[[ Given records, beginning ]]
(* ===== verification/Machine.v ===== *)
(** * Machine integers and clocks

    Fixed-width integers are [Z] values with their wrap-around written out; an [Instant] is a
    number of nanoseconds on the monotonic clock and a [Duration] a non-negative number of
    nanoseconds. *)
From S2P Require Import Prelude.
From stdpp Require Import base option list.
From Stdlib Require Import ZArith Lia.
Local Open Scope Z_scope.

(** ** Integers *)

Definition u8_max : Z := 2 ^ 8 - 1.
Definition u16_max : Z := 2 ^ 16 - 1.
Definition u32_max : Z := 2 ^ 32 - 1.
Definition u64_max : Z := 2 ^ 64 - 1.
Definition u128_max : Z := 2 ^ 128 - 1.
Definition i32_max : Z := 2 ^ 31 - 1.
Definition i32_min : Z := - 2 ^ 31.

(** [z as uN]: truncation to [w] bits. *)
Definition wrap (w z : Z) : Z := z mod 2 ^ w.

(** [v as i32] for a [u32] value, and [v as u32] for an [i32] value. *)
Definition u32_as_i32 (v : Z) : Z := if v <? 2 ^ 31 then v else v - 2 ^ 32.
Definition i32_as_u32 (v : Z) : Z := wrap 32 v.

Definition is_u8 (z : Z) : Prop := 0 <= z < 2 ^ 8.
Definition is_u16 (z : Z) : Prop := 0 <= z < 2 ^ 16.
Definition is_u32 (z : Z) : Prop := 0 <= z < 2 ^ 32.
Definition is_u64 (z : Z) : Prop := 0 <= z < 2 ^ 64.
Definition is_u128 (z : Z) : Prop := 0 <= z < 2 ^ 128.
Definition is_i32 (z : Z) : Prop := - 2 ^ 31 <= z < 2 ^ 31.

(** Unchecked [usize]/[u64] arithmetic wraps in the release profile. *)
Definition usize_add (a b : Z) : Z := wrap 64 (a + b).
Definition usize_sub (a b : Z) : Z := wrap 64 (a - b).

(** [checked_add] on [usize]. *)
Definition checked_add (a b : Z) : option Z :=
  if a + b <=? u64_max then Some (a + b) else None.

(** [saturating_add] and [saturating_mul] on [w]-bit unsigned integers. *)
Definition saturating_add (w a b : Z) : Z := Z.min (a + b) (2 ^ w - 1).
Definition saturating_mul (w a b : Z) : Z := Z.min (a * b) (2 ^ w - 1).

Lemma wrap_small (w z : Z) : 0 <= z < 2 ^ w -> wrap w z = z.
Proof. apply Z.mod_small. Qed.

Lemma wrap_range (w z : Z) : 0 <= w -> 0 <= wrap w z < 2 ^ w.
Proof. intros H. apply Z.mod_pos_bound, Z.pow_pos_nonneg; lia. Qed.

Lemma i32_roundtrip (v : Z) : is_i32 v -> u32_as_i32 (i32_as_u32 v) = v.
Proof.
  unfold is_i32, u32_as_i32, i32_as_u32, wrap. intros H.
  destruct (Z.ltb_spec v 0) as [Hn | Hp].
  - assert (v mod 2 ^ 32 = v + 2 ^ 32) as ->.
    { rewrite <- (Z.mod_add v 1) by lia. apply Z.mod_small. lia. }
    destruct (Z.ltb_spec (v + 2 ^ 32) (2 ^ 31)); lia.
  - rewrite Z.mod_small by lia. destruct (Z.ltb_spec v (2 ^ 31)); lia.
Qed.

Lemma u32_roundtrip (v : Z) : is_u32 v -> i32_as_u32 (u32_as_i32 v) = v.
Proof.
  unfold is_u32, u32_as_i32, i32_as_u32, wrap. intros H.
  destruct (Z.ltb_spec v (2 ^ 31)).
  - apply Z.mod_small. lia.
  - rewrite <- (Z.mod_add (v - 2 ^ 32) 1) by lia. rewrite Z.mod_small; lia.
Qed.

Lemma u32_as_i32_range (v : Z) : is_u32 v -> is_i32 (u32_as_i32 v).
Proof. unfold is_u32, is_i32, u32_as_i32. intros. destruct (Z.ltb_spec v (2 ^ 31)); lia. Qed.

Lemma u32_as_i32_nonneg (v : Z) : 0 <= v < 2 ^ 31 -> u32_as_i32 v = v.
Proof. unfold u32_as_i32. intros. destruct (Z.ltb_spec v (2 ^ 31)); lia. Qed.

Lemma checked_add_some (a b c : Z) : checked_add a b = Some c -> c = a + b.
Proof. unfold checked_add. destruct (_ <=? _); [now intros [= <-] | discriminate]. Qed.

Lemma usize_sub_exact (a b : Z) : is_u64 a -> 0 <= b <= a -> usize_sub a b = a - b.
Proof. unfold is_u64, usize_sub. intros. apply wrap_small. lia. Qed.

Lemma usize_add_exact (a b : Z) : 0 <= a -> 0 <= b -> a + b < 2 ^ 64 -> usize_add a b = a + b.
Proof. unfold usize_add. intros. apply wrap_small. lia. Qed.

#[export] Hint Resolve i32_roundtrip u32_roundtrip u32_as_i32_range : gate.

(** ** Big-endian 16-bit fields *)

(** [u16::from_be_bytes] and [u16::to_be_bytes]. *)
Definition from_be_bytes (hi lo : Z) : Z := Z.lor (Z.shiftl hi 8) lo.
Definition to_be_bytes (v : Z) : list Z := [Z.shiftr v 8; Z.land v 255].

Lemma from_be_bytes_val (hi lo : Z) : is_u8 lo -> from_be_bytes hi lo = hi * 256 + lo.
Proof.
  unfold is_u8, from_be_bytes. intros Hl.
  rewrite <- Z.add_nocarry_lor; [rewrite Z.shiftl_mul_pow2 by lia; lia |].
  apply Z.bits_inj'. intros n Hn. rewrite Z.land_spec, Z.bits_0.
  destruct (Z.ltb_spec n 8).
  - now rewrite Z.shiftl_spec_low.
  - rewrite (Z.bits_above_log2 lo n), andb_false_r; [done | lia |].
    destruct (Z.eq_dec lo 0) as [-> | Hz]; [cbn; lia |].
    apply Z.log2_lt_pow2; [lia |]. apply Z.lt_le_trans with (2 ^ 8); [lia |].
    apply Z.pow_le_mono_r; lia.
Qed.

Lemma to_be_bytes_val (v : Z) : to_be_bytes v = [v / 256; v mod 256].
Proof.
  unfold to_be_bytes. rewrite Z.shiftr_div_pow2 by lia.
  change 255 with (Z.ones 8). now rewrite Z.land_ones by lia.
Qed.

Lemma be_bytes_roundtrip (v : Z) :
  is_u16 v -> from_be_bytes (Z.shiftr v 8) (Z.land v 255) = v.
Proof.
  intros Hv. pose proof (to_be_bytes_val v) as E. unfold to_be_bytes in E.
  injection E as -> ->. unfold is_u16 in *.
  rewrite from_be_bytes_val by (unfold is_u8; pose proof (Z.mod_pos_bound v 256); lia).
  pose proof (Z.div_mod v 256). lia.
Qed.

(** ** Clocks *)

Abbreviation Instant := Z (only parsing).
Abbreviation Duration := Z (only parsing).

Definition NANOS_PER_SEC : Z := 1000000000.
Definition from_secs (s : Z) : Duration := s * NANOS_PER_SEC.
Definition from_millis (ms : Z) : Duration := ms * 1000000.
Definition as_secs (d : Duration) : Z := d / NANOS_PER_SEC.
Definition subsec_nanos (d : Duration) : Z := d mod NANOS_PER_SEC.
Definition as_millis (d : Duration) : Z := d / 1000000.
Definition as_micros (d : Duration) : Z := d / 1000.
Definition as_nanos (d : Duration) : Z := d.

(** [now.saturating_duration_since(earlier)]. *)
Definition saturating_duration_since (now earlier : Instant) : Duration := Z.max 0 (now - earlier).

Lemma saturating_duration_nonneg (a b : Instant) : 0 <= saturating_duration_since a b.
Proof. unfold saturating_duration_since. lia. Qed.

Lemma saturating_duration_reversed (a b : Instant) :
  a <= b -> saturating_duration_since a b = 0.
Proof. unfold saturating_duration_since. lia. Qed.

#[export] Hint Resolve saturating_duration_nonneg : gate.
(* ===== verification/Net.v ===== *)
(** * Addresses, prefixes and CIDR networks

    [IpAddr] and [SocketAddr] of the Rust standard library with the predicates the gate uses, the
    address normalisation and subnet functions of [gate/src/limiter.rs], and the interface of the
    [ipnet] crate, which is a parameter of the development. *)
From S2P Require Import Prelude Machine.
From stdpp Require Import base option list countable.
From Stdlib Require Import ZArith Lia.
Local Open Scope Z_scope.

(** ** Addresses *)

(** An address is its big-endian integer value. *)
Inductive IpAddr : Type :=
| V4 (a : Z)
| V6 (a : Z).

#[global] Instance IpAddr_eq_dec : EqDecision IpAddr.
Proof. solve_decision. Defined.

#[global] Instance IpAddr_countable : Countable IpAddr.
Proof.
  refine (inj_countable'
    (fun ip => match ip with V4 a => inl a | V6 a => inr a end)
    (fun s => match s with inl a => V4 a | inr a => V6 a end) _).
  now intros [].
Defined.

Definition ip_wf (ip : IpAddr) : Prop :=
  match ip with V4 a => is_u32 a | V6 a => is_u128 a end.

(** The flow label and scope are zero for IPv4 and for [SocketAddr::new]. *)
Record SocketAddr : Type := mkSocketAddr {
  sa_ip : IpAddr; sa_port : Z; sa_flowinfo : Z; sa_scope_id : Z }.

#[global] Instance SocketAddr_eq_dec : EqDecision SocketAddr.
Proof. solve_decision. Defined.

Definition SocketAddr_new (ip : IpAddr) (port : Z) : SocketAddr := mkSocketAddr ip port 0 0.

Definition is_ipv4 (ip : IpAddr) : bool := match ip with V4 _ => true | V6 _ => false end.
Definition is_ipv6 (ip : IpAddr) : bool := negb (is_ipv4 ip).
Definition is_unspecified (ip : IpAddr) : bool :=
  match ip with V4 a => a =? 0 | V6 a => a =? 0 end.
Definition is_multicast (ip : IpAddr) : bool :=
  match ip with V4 a => Z.shiftr a 28 =? 14 | V6 a => Z.shiftr a 120 =? 255 end.
Definition is_loopback (ip : IpAddr) : bool :=
  match ip with V4 a => Z.shiftr a 24 =? 127 | V6 a => a =? 1 end.

(** [Ipv6Addr::to_ipv4_mapped]: the addresses [::ffff:a.b.c.d]. *)
Definition to_ipv4_mapped (a : Z) : option Z :=
  if Z.shiftr a 32 =? 65535 then Some (Z.land a u32_max) else None.

(** Octets, most significant first, and the inverse. *)
Definition octets4 (a : Z) : list Z :=
  [Z.land (Z.shiftr a 24) 255; Z.land (Z.shiftr a 16) 255; Z.land (Z.shiftr a 8) 255; Z.land a 255].
Fixpoint be_octets (n : nat) (a : Z) : list Z :=
  match n with
  | O => []
  | S n => be_octets n (Z.shiftr a 8) ++ [Z.land a 255]
  end.
Definition from_octets (l : list Z) : Z := fold_left (fun acc b => acc * 256 + b) l 0.

(** ** Identity keys of the limiter *)

(** [normalize]: an IPv4-mapped IPv6 address is the IPv4 address. *)
Definition normalize (ip : IpAddr) : IpAddr :=
  match ip with
  | V6 v => match to_ipv4_mapped v with Some a => V4 a | None => ip end
  | _ => ip
  end.

(** [MAX << s] on a [w]-bit integer; release builds mask the shift amount. *)
Definition max_shl (w s : Z) : Z := wrap w (Z.shiftl (2 ^ w - 1) (s mod w)).

(** The mask of [subnet]; the prefix length is a [u8]. *)
Definition subnet_mask (w p : Z) : Z := if p =? 0 then 0 else max_shl w (wrap 8 (w - p)).

Definition subnet (ip : IpAddr) (v4 v6 : Z) : IpAddr :=
  match ip with
  | V4 v => V4 (Z.land v (subnet_mask 32 v4))
  | V6 v => V6 (Z.land v (subnet_mask 128 v6))
  end.

(** ** Prefix arithmetic *)

Lemma land_ones_high (w k a : Z) :
  0 <= k <= w -> 0 <= a < 2 ^ w ->
  Z.land a (wrap w (Z.shiftl (2 ^ w - 1) k)) = a - a mod 2 ^ k.
Proof.
  intros Hk Ha.
  assert (0 < 2 ^ k) by (apply Z.pow_pos_nonneg; lia).
  assert (E : a - a mod 2 ^ k = Z.shiftl (Z.shiftr a k) k).
  { rewrite Z.shiftl_mul_pow2, Z.shiftr_div_pow2 by lia. pose proof (Z.div_mod a (2 ^ k)). lia. }
  rewrite E. apply Z.bits_inj'. intros n Hn.
  unfold wrap. rewrite <- Z.land_ones by lia. rewrite !Z.land_spec, Z.testbit_ones by lia.
  replace (2 ^ w - 1) with (Z.ones w) by (rewrite Z.ones_equiv; lia).
  rewrite !Z.shiftl_spec by lia.
  destruct (Z.ltb_spec n k) as [Hlt | Hge].
  - rewrite !(Z.testbit_neg_r _ (n - k)) by lia. rewrite !andb_false_l, andb_false_r. done.
  - rewrite Z.shiftr_spec, Z.testbit_ones by lia.
    replace (n - k + k) with n by lia.
    destruct (Z.ltb_spec n w) as [Hnw | Hnw].
    + replace (0 <=? n - k) with true by (symmetry; apply Z.leb_le; lia).
      replace (n - k <? w) with true by (symmetry; apply Z.ltb_lt; lia).
      replace (0 <=? n) with true by (symmetry; apply Z.leb_le; lia).
      now rewrite andb_true_r.
    + replace (Z.testbit a n) with false; [done |]. symmetry.
      rewrite <- (Z.mod_small a (2 ^ w)) by lia. apply Z.mod_pow2_bits_high. lia.
Qed.

(** Masking by a valid prefix length clears the host bits. *)
Lemma subnet_mask_land (w p a : Z) :
  0 < w <= 128 -> 0 <= p <= w -> 0 <= a < 2 ^ w ->
  Z.land a (subnet_mask w p) = a - a mod 2 ^ (w - p).
Proof.
  intros Hw Hp Ha. unfold subnet_mask. destruct (Z.eqb_spec p 0) as [-> | Hnz].
  - rewrite Z.land_0_r, Z.sub_0_r, Z.mod_small by lia. lia.
  - unfold max_shl. rewrite (wrap_small 8 (w - p)) by lia.
    rewrite (Z.mod_small (w - p) w) by lia. apply land_ones_high; lia.
Qed.

(** ** The [ipnet] crate *)

(** The operations of [ipnet::IpNet] the gate calls. *)
Class IpNetLib (IpNet : Type) := {
  net_addr : IpNet -> IpAddr;
  net_prefix_len : IpNet -> Z;
  net_network : IpNet -> IpAddr;
  net_contains : IpNet -> IpAddr -> bool }.

(** Their documented behaviour: the prefix length fits the family, [network] is the address with
    the host bits cleared, and [contains] tests the range from the network address to the
    broadcast address. *)
Class IpNetLaws (IpNet : Type) `{IpNetLib IpNet} : Prop := {
  net_wf : forall n : IpNet, ip_wf (net_addr n) /\
    0 <= net_prefix_len n <= (if is_ipv4 (net_addr n) then 32 else 128);
  net_network_spec : forall n : IpNet,
    net_network n =
    match net_addr n with
    | V4 a => V4 (a - a mod 2 ^ (32 - net_prefix_len n))
    | V6 a => V6 (a - a mod 2 ^ (128 - net_prefix_len n))
    end;
  net_contains_spec : forall (n : IpNet) (ip : IpAddr),
    net_contains n ip =
    match net_network n, ip with
    | V4 lo, V4 a => (lo <=? a) && (a <=? lo + 2 ^ (32 - net_prefix_len n) - 1)
    | V6 lo, V6 a => (lo <=? a) && (a <=? lo + 2 ^ (128 - net_prefix_len n) - 1)
    | _, _ => false
    end }.

(** A range test against an aligned block is a masked comparison. *)
Lemma block_contains (k lo a : Z) :
  0 <= k -> lo mod 2 ^ k = 0 ->
  (lo <=? a) && (a <=? lo + 2 ^ k - 1) = (a - a mod 2 ^ k =? lo).
Proof.
  intros Hk Hlo. assert (P : 0 < 2 ^ k) by (apply Z.pow_pos_nonneg; lia).
  pose proof (Z.mod_pos_bound a (2 ^ k) P). pose proof (Z.div_mod a (2 ^ k)).
  pose proof (Z.div_mod lo (2 ^ k)).
  destruct (Z.eqb_spec (a - a mod 2 ^ k) lo) as [E | E].
  - apply andb_true_iff. rewrite !Z.leb_le. lia.
  - apply andb_false_iff. rewrite !Z.leb_gt.
    destruct (Z.lt_ge_cases a lo); [auto | right].
    destruct (Z.lt_ge_cases (lo + 2 ^ k - 1) a); [done | exfalso]. apply E.
    assert (lo / 2 ^ k = a / 2 ^ k) by (apply (Z.div_unique _ _ _ (a - lo)); lia). lia.
Qed.

(** A concrete CIDR type satisfying the interface. *)
Definition cidr_wfb (a : IpAddr) (len : Z) : bool :=
  match a with
  | V4 v => (0 <=? v) && (v <=? u32_max) && (0 <=? len) && (len <=? 32)
  | V6 v => (0 <=? v) && (v <=? u128_max) && (0 <=? len) && (len <=? 128)
  end.

Record Cidr : Type := mkCidr {
  cidr_addr : IpAddr; cidr_len : Z; cidr_ok : cidr_wfb cidr_addr cidr_len = true }.

Definition cidr_network (c : Cidr) : IpAddr :=
  match cidr_addr c with
  | V4 a => V4 (a - a mod 2 ^ (32 - cidr_len c))
  | V6 a => V6 (a - a mod 2 ^ (128 - cidr_len c))
  end.

Definition cidr_contains (c : Cidr) (ip : IpAddr) : bool :=
  match cidr_network c, ip with
  | V4 lo, V4 a => (lo <=? a) && (a <=? lo + 2 ^ (32 - cidr_len c) - 1)
  | V6 lo, V6 a => (lo <=? a) && (a <=? lo + 2 ^ (128 - cidr_len c) - 1)
  | _, _ => false
  end.

#[export] Instance Cidr_lib : IpNetLib Cidr := {|
  net_addr := cidr_addr; net_prefix_len := cidr_len;
  net_network := cidr_network; net_contains := cidr_contains |}.

#[export] Instance Cidr_laws : IpNetLaws Cidr.
Proof.
  split; [| done | done].
  intros [a len Hok]. cbn [net_addr net_prefix_len Cidr_lib cidr_addr cidr_len].
  unfold cidr_wfb, u32_max, u128_max in Hok.
  destruct a; breflect; cbn [ip_wf is_ipv4]; unfold is_u32, is_u128; lia.
Qed.
(* ===== verification/LimiterSystem.v ===== *)
(** * The limiter under concurrent connections

    The world holds the limiter and the live tickets. A step is one critical section of
    [gate/src/limiter.rs]: [accept] and [event] hold the IP and prefix shard locks throughout and
    are single steps; [mark_admitted], [Drop for Ticket] and [sweep] lock the two tables one after
    the other and are two steps each, between which any other connection may run. Clock readings
    are arbitrary. *)
From S2P Require Import Prelude Machine Float64 Metrics Net Config Limiter LimiterFacts.
From stdpp Require Import base option list gmap relations.
From Stdlib Require Import ZArith Lia SpecFloat.
Local Open Scope Z_scope.

(** ** Worlds *)

(** Where a ticket is between the two halves of an operation that locks both tables. *)
Inductive Phase : Type :=
| Idle
| AdmittedIp
| DroppedIp (now : Instant).

Record Cell : Type := mkCell { c_ticket : Ticket; c_phase : Phase }.

Record World : Type := mkWorld { w_lim : Limiter; w_live : gmap nat Cell }.

(** The public flags a connection handler sets on its own ticket. *)
Definition set_flags (t : Ticket) (hs complete rejected : bool) : Ticket :=
  mkTicket (t_ip t) (t_prefix t) hs (t_admitted t) complete rejected (t_status t).

(** Other components only touch other counters of the shared registry. *)
Definition foreign_metrics (m m' : Metrics) : Prop :=
  length (values m') = length (values m) /\
  Metrics_get m' 32 = Metrics_get m 32 /\ Metrics_get m' 33 = Metrics_get m 33.

Section System.
Variable powf : f64 -> f64 -> f64.
(** The socket permits: every ticket is owned by a task that holds one. *)
Variable permits : Z.

Inductive step (w : World) : World -> Prop :=
| step_admit tid ip p now t l :
    w_live w !! tid = None -> Z.of_nat (size (w_live w)) < permits ->
    Limiter_accept (w_lim w) ip p now = Some (Some t, l) ->
    step w (mkWorld l (<[tid := mkCell t Idle]> (w_live w)))
| step_refuse ip p now l :
    Limiter_accept (w_lim w) ip p now = Some (None, l) ->
    step w (mkWorld l (w_live w))
| step_event tid t ev p now b l :
    w_live w !! tid = Some (mkCell t Idle) ->
    Limiter_event (w_lim w) t ev p now = Some (b, l) ->
    step w (mkWorld l (w_live w))
| step_flags tid t hs complete rejected :
    w_live w !! tid = Some (mkCell t Idle) ->
    step w (mkWorld (w_lim w)
      (<[tid := mkCell (set_flags t hs complete rejected) Idle]> (w_live w)))
| step_status tid t b t' l :
    w_live w !! tid = Some (mkCell t Idle) ->
    Ticket_enter_status (w_lim w) t = (b, t', l) ->
    step w (mkWorld l (<[tid := mkCell t' Idle]> (w_live w)))
| step_admit_ip tid t :
    w_live w !! tid = Some (mkCell t Idle) -> t_admitted t = false ->
    step w (mkWorld (with_ip (w_lim w) (release_pending (l_ip (w_lim w)) (t_ip t)))
      (<[tid := mkCell t AdmittedIp]> (w_live w)))
| step_admit_prefix tid t :
    w_live w !! tid = Some (mkCell t AdmittedIp) ->
    step w (mkWorld (with_prefix (w_lim w) (release_pending (l_prefix (w_lim w)) (t_prefix t)))
      (<[tid := mkCell (set_ticket_admitted t) Idle]> (w_live w)))
| step_drop_ip tid t now :
    w_live w !! tid = Some (mkCell t Idle) ->
    step w (mkWorld (drop_ip powf (w_lim w) t now)
      (<[tid := mkCell t (DroppedIp now)]> (w_live w)))
| step_drop_prefix tid t now :
    w_live w !! tid = Some (mkCell t (DroppedIp now)) ->
    step w (mkWorld (drop_prefix powf (w_lim w) t now) (delete tid (w_live w)))
| step_sweep_ip shard now :
    step w (mkWorld (sweep_ip (w_lim w) shard now) (w_live w))
| step_sweep_prefix shard now :
    step w (mkWorld (sweep_prefix (w_lim w) shard now) (w_live w))
| step_metrics m :
    foreign_metrics (l_metrics (w_lim w)) m ->
    step w (mkWorld (with_metrics (w_lim w) m) (w_live w)).

(** A freshly started gate. *)
Definition initial (cfg : Limits) (w : World) : Prop :=
  exists hip hprefix now,
    w = mkWorld (Limiter_new hip hprefix cfg Metrics_new now) ∅.

Definition reachable (cfg : Limits) (w : World) : Prop :=
  exists w0, initial cfg w0 /\ rtc step w0 w.
End System.
(** Updating the prefix table and the live tickets. *)
Lemma inv_prefix_update (w : World) (live' : gmap nat Cell) (k0 : IpAddr) (t : Table)
  (da dp : Z) :
  inv w -> da <= 0 -> dp <= 0 ->
  table_ok t -> table_size t = table_size (l_prefix (w_lim w)) ->
  capacity t = capacity (l_prefix (w_lim w)) ->
  (forall k, tcounts t k = if decide (k0 = k)
     then shift3 (tcounts (l_prefix (w_lim w)) k0) da dp 0 else tcounts (l_prefix (w_lim w)) k) ->
  (forall k f d, In (f, d) [(prefix_active, da); (prefix_pending, dp); (prefix_status, 0)] ->
     cnt (charged cell_prefix k f) live' =
     cnt (charged cell_prefix k f) (w_live w) + if decide (k0 = k) then d else 0) ->
  ledger (l_ip (w_lim w)) cell_ip ip_active ip_pending ip_status live' ->
  (forall tid t, live' !! tid = Some (mkCell t AdmittedIp) -> t_admitted t = false) ->
  (size live' <= size (w_live w))%nat ->
  inv (mkWorld (with_prefix (w_lim w) t) live').
Proof.
  intros I Ha Hp Ok Sz Cp T Cn Lip Half Hsz.
  split; cbn [w_lim w_live with_prefix l_ip l_prefix l_metrics l_cfg l_global];
    rewrite ?Sz, ?Cp; auto; try apply I.
  - split; [apply (i_ok w I) | done | apply (i_ok w I)].
  - eapply (ledger_transfer _ _ _ _ _ _ (w_live w)); [apply I | exact T | | |];
      intros k; apply Cn; cbn; auto.
  - pose proof (i_size w I). lia.
  - eapply (shift_caps (l_prefix (w_lim w))); [| | | exact T | apply I]; lia.
Qed.

Lemma inv_admit_prefix (w : World) (tid : nat) (t : Ticket) :
  inv w -> w_live w !! tid = Some (mkCell t AdmittedIp) ->
  inv (mkWorld (with_prefix (w_lim w) (release_pending (l_prefix (w_lim w)) (t_prefix t)))
    (<[tid := mkCell (set_ticket_admitted t) Idle]> (w_live w))).
Proof.
  intros I H. set (c := mkCell t AdmittedIp) in *.
  pose proof (i_half w I tid t H) as Ha.
  destruct (ledger_entry _ _ _ _ _ _ _ c (i_prefix w I) H eq_refl) as [e Ge].
  pose proof (release_pending_modified _ _ e (lo_prefix _ (i_ok w I)) Ge) as Mod.
  pose proof (ledger_present _ _ _ _ _ _ _ c (i_prefix w I) H) as P.
  pose proof (live_u64 w _ _ _ _ _ (cell_prefix c) I (i_prefix w I)) as B.
  destruct (modified_shift _ _ _ _ 0 (-1) 0 (lo_prefix _ (i_ok w I)) Mod) as (A1 & A2 & A3 & A4).
  { change (t_prefix t) with (cell_prefix c). destruct (tcounts _ _) as [[x y] z].
    unfold dec_pending, shift3. replace (prefix_pending c) with true in P
      by (unfold prefix_pending; cbn; now rewrite Ha).
    cbn [Z.b2z] in P. rewrite usize_sub_exact by (unfold is_u64; lia). repeat f_equal; lia. }
  eapply (inv_prefix_update w _ (cell_prefix c)); eauto; try lia.
  - intros k f d Hin. rewrite (charged_update _ _ _ _ c) by done.
    destruct Hin as [[= <- <-] | [[= <- <-] | [[= <- <-] | []]]]; try done.
    unfold prefix_pending. cbn. now rewrite Ha.
  - eapply ledger_cell; eauto; [apply I | ..]; done.
  - apply live_half_update; [done | discriminate].
  - rewrite map_size_insert_Some by eauto. lia.
Qed.

(** *** Dropping a ticket *)

Lemma foreign_drop_metrics (t : Ticket) (m : Metrics) : foreign_metrics m (drop_metrics t m).
Proof.
  unfold drop_metrics. destruct (ticket_churn t), (negb (t_handshake t)); auto with gate;
    try (apply foreign_inc; lia). eapply foreign_trans; apply foreign_inc; lia.
Qed.

Lemma dec_all_exact (adm st : bool) (x y z : Z) :
  1 <= x < 2 ^ 64 -> (adm = false -> 1 <= y) -> y < 2 ^ 64 -> (st = true -> 1 <= z) -> z < 2 ^ 64 ->
  dec_all adm st (x, y, z) = shift3 (x, y, z) (-1) (if adm then 0 else -1) (if st then -1 else 0).
Proof.
  intros Hx Hy Hy' Hz Hz'. unfold dec_all, shift3.
  destruct adm, st; try (specialize (Hy eq_refl)); try (specialize (Hz eq_refl));
    rewrite !usize_sub_exact by (unfold is_u64; lia); repeat f_equal; lia.
Qed.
[[ Given records, end ]]
**What the task requires:** Retype exactly, and only, the lines above from the one where "(<[tid := mkCell t (DroppedIp" occurs up to and including the one where "split; cbn [w_lim" occurs.

**Task result:**
      (<[tid := mkCell t (DroppedIp now)]> (w_live w)))
| step_drop_prefix tid t now :
    w_live w !! tid = Some (mkCell t (DroppedIp now)) ->
    step w (mkWorld (drop_prefix powf (w_lim w) t now) (delete tid (w_live w)))
| step_sweep_ip shard now :
    step w (mkWorld (sweep_ip (w_lim w) shard now) (w_live w))
| step_sweep_prefix shard now :
    step w (mkWorld (sweep_prefix (w_lim w) shard now) (w_live w))
| step_metrics m :
    foreign_metrics (l_metrics (w_lim w)) m ->
    step w (mkWorld (with_metrics (w_lim w) m) (w_live w)).

(** A freshly started gate. *)
Definition initial (cfg : Limits) (w : World) : Prop :=
  exists hip hprefix now,
    w = mkWorld (Limiter_new hip hprefix cfg Metrics_new now) ∅.

Definition reachable (cfg : Limits) (w : World) : Prop :=
  exists w0, initial cfg w0 /\ rtc step w0 w.
End System.
(** Updating the prefix table and the live tickets. *)
Lemma inv_prefix_update (w : World) (live' : gmap nat Cell) (k0 : IpAddr) (t : Table)
  (da dp : Z) :
  inv w -> da <= 0 -> dp <= 0 ->
  table_ok t -> table_size t = table_size (l_prefix (w_lim w)) ->
  capacity t = capacity (l_prefix (w_lim w)) ->
  (forall k, tcounts t k = if decide (k0 = k)
     then shift3 (tcounts (l_prefix (w_lim w)) k0) da dp 0 else tcounts (l_prefix (w_lim w)) k) ->
  (forall k f d, In (f, d) [(prefix_active, da); (prefix_pending, dp); (prefix_status, 0)] ->
     cnt (charged cell_prefix k f) live' =
     cnt (charged cell_prefix k f) (w_live w) + if decide (k0 = k) then d else 0) ->
  ledger (l_ip (w_lim w)) cell_ip ip_active ip_pending ip_status live' ->
  (forall tid t, live' !! tid = Some (mkCell t AdmittedIp) -> t_admitted t = false) ->
  (size live' <= size (w_live w))%nat ->
  inv (mkWorld (with_prefix (w_lim w) t) live').
Proof.
  intros I Ha Hp Ok Sz Cp T Cn Lip Half Hsz.
  split; cbn [w_lim w_live with_prefix l_ip l_prefix l_metrics l_cfg l_global];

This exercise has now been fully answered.